→ WORKING DATA
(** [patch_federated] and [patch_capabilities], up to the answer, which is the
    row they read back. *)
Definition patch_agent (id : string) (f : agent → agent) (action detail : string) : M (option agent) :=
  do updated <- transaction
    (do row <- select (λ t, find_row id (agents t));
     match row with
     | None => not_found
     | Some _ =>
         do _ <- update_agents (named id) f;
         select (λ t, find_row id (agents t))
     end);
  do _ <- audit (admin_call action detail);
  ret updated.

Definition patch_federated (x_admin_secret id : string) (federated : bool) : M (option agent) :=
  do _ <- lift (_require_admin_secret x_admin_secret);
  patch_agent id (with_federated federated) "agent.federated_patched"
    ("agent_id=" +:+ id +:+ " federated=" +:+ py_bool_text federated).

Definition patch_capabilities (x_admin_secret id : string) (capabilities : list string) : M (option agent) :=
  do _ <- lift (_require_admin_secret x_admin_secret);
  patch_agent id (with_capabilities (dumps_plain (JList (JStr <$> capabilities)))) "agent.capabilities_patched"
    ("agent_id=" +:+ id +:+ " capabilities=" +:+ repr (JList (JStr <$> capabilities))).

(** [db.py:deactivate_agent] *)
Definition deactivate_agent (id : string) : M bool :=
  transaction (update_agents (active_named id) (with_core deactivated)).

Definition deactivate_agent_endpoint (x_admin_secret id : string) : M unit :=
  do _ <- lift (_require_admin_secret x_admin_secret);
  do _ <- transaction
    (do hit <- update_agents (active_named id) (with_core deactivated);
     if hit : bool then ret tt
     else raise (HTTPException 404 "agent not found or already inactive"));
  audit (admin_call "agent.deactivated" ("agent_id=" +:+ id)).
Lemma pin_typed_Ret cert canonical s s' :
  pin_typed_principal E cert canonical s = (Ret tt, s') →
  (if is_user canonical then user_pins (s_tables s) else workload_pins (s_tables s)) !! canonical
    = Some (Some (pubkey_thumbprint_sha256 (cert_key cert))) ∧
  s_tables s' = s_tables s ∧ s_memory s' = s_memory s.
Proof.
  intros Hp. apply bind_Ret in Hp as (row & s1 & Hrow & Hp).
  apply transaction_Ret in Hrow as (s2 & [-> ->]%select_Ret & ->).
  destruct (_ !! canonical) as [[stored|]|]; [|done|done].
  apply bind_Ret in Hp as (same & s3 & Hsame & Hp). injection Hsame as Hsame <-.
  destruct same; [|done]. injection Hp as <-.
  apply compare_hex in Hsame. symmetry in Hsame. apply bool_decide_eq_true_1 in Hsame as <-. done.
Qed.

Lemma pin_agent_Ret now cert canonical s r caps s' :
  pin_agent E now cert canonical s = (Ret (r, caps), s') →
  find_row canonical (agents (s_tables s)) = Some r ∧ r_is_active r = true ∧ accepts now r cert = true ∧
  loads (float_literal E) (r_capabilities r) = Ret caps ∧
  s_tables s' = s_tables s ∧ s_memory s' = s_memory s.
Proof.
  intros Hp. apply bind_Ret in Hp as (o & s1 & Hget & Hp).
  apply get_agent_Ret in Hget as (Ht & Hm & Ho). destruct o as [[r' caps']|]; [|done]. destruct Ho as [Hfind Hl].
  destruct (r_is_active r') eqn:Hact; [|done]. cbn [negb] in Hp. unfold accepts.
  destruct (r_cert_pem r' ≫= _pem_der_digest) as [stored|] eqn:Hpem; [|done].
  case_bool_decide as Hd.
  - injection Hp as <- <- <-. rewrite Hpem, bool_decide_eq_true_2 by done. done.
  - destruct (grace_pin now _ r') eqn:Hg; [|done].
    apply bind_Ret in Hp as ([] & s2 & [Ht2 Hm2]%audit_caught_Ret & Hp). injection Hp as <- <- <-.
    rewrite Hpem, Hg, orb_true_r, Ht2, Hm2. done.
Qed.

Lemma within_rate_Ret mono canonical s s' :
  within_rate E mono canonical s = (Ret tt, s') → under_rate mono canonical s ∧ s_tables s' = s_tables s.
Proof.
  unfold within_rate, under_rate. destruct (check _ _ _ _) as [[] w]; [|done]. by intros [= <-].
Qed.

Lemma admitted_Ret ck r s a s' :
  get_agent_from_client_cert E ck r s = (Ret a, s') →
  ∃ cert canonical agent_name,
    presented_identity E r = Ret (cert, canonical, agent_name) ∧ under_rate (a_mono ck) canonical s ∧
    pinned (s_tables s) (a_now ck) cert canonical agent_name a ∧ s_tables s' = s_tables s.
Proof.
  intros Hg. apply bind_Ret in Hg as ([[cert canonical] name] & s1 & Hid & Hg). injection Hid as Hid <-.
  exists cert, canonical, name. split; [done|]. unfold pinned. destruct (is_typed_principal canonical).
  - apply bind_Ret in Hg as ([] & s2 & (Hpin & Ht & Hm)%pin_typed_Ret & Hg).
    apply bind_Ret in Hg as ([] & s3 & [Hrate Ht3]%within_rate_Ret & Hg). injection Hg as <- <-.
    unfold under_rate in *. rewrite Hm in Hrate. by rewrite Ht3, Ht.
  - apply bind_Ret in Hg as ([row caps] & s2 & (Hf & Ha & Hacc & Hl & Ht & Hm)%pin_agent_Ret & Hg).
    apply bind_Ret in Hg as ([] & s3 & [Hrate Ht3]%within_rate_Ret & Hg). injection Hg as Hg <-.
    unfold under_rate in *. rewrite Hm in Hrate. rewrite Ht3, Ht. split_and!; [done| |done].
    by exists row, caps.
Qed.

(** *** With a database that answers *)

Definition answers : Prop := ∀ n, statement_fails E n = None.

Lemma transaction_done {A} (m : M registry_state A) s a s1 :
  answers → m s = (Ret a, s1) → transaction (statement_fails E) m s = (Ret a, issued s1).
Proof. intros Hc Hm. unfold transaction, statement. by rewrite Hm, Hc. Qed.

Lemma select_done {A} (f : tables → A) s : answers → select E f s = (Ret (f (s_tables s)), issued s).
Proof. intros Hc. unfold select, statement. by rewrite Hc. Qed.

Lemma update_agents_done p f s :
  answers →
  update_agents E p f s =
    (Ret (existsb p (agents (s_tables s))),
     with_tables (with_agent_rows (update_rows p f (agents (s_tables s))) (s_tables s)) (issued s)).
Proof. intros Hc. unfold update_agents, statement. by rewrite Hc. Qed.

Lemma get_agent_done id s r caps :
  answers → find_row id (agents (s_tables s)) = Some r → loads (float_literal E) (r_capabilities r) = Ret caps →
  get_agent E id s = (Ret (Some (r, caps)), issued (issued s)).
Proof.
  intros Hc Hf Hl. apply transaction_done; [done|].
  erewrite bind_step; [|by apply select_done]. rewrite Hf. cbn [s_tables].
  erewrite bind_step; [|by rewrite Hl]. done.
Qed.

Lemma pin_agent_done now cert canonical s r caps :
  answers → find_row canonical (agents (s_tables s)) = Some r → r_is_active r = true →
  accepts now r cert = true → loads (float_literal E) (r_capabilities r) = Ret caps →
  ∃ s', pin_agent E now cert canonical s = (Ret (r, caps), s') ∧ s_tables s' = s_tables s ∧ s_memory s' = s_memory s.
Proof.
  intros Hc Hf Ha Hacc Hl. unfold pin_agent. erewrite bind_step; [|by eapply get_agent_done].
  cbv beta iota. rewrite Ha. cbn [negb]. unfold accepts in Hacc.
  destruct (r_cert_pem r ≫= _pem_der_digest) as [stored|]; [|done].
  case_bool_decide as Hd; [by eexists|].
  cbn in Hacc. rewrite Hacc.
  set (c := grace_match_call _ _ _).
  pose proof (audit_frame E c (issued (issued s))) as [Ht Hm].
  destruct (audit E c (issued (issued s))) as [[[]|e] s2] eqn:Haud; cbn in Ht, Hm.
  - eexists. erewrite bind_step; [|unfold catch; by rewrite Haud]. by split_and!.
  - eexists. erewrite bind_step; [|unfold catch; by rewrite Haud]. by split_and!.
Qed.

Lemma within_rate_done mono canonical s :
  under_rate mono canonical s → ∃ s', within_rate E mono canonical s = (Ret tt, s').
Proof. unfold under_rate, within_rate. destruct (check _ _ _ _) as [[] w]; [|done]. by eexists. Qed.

→ EXERCISE BRIEF
In the listing above, please copy exactly the lines from the first through the one that contains "patch_agent id (with_capabilities", and no others.

→ RESPONSE BELOW
(** [patch_federated] and [patch_capabilities], up to the answer, which is the
    row they read back. *)
Definition patch_agent (id : string) (f : agent → agent) (action detail : string) : M (option agent) :=
  do updated <- transaction
    (do row <- select (λ t, find_row id (agents t));
     match row with
     | None => not_found
     | Some _ =>
         do _ <- update_agents (named id) f;
         select (λ t, find_row id (agents t))
     end);
  do _ <- audit (admin_call action detail);
  ret updated.

Definition patch_federated (x_admin_secret id : string) (federated : bool) : M (option agent) :=
  do _ <- lift (_require_admin_secret x_admin_secret);
  patch_agent id (with_federated federated) "agent.federated_patched"
    ("agent_id=" +:+ id +:+ " federated=" +:+ py_bool_text federated).

Definition patch_capabilities (x_admin_secret id : string) (capabilities : list string) : M (option agent) :=
  do _ <- lift (_require_admin_secret x_admin_secret);
  patch_agent id (with_capabilities (dumps_plain (JList (JStr <$> capabilities)))) "agent.capabilities_patched"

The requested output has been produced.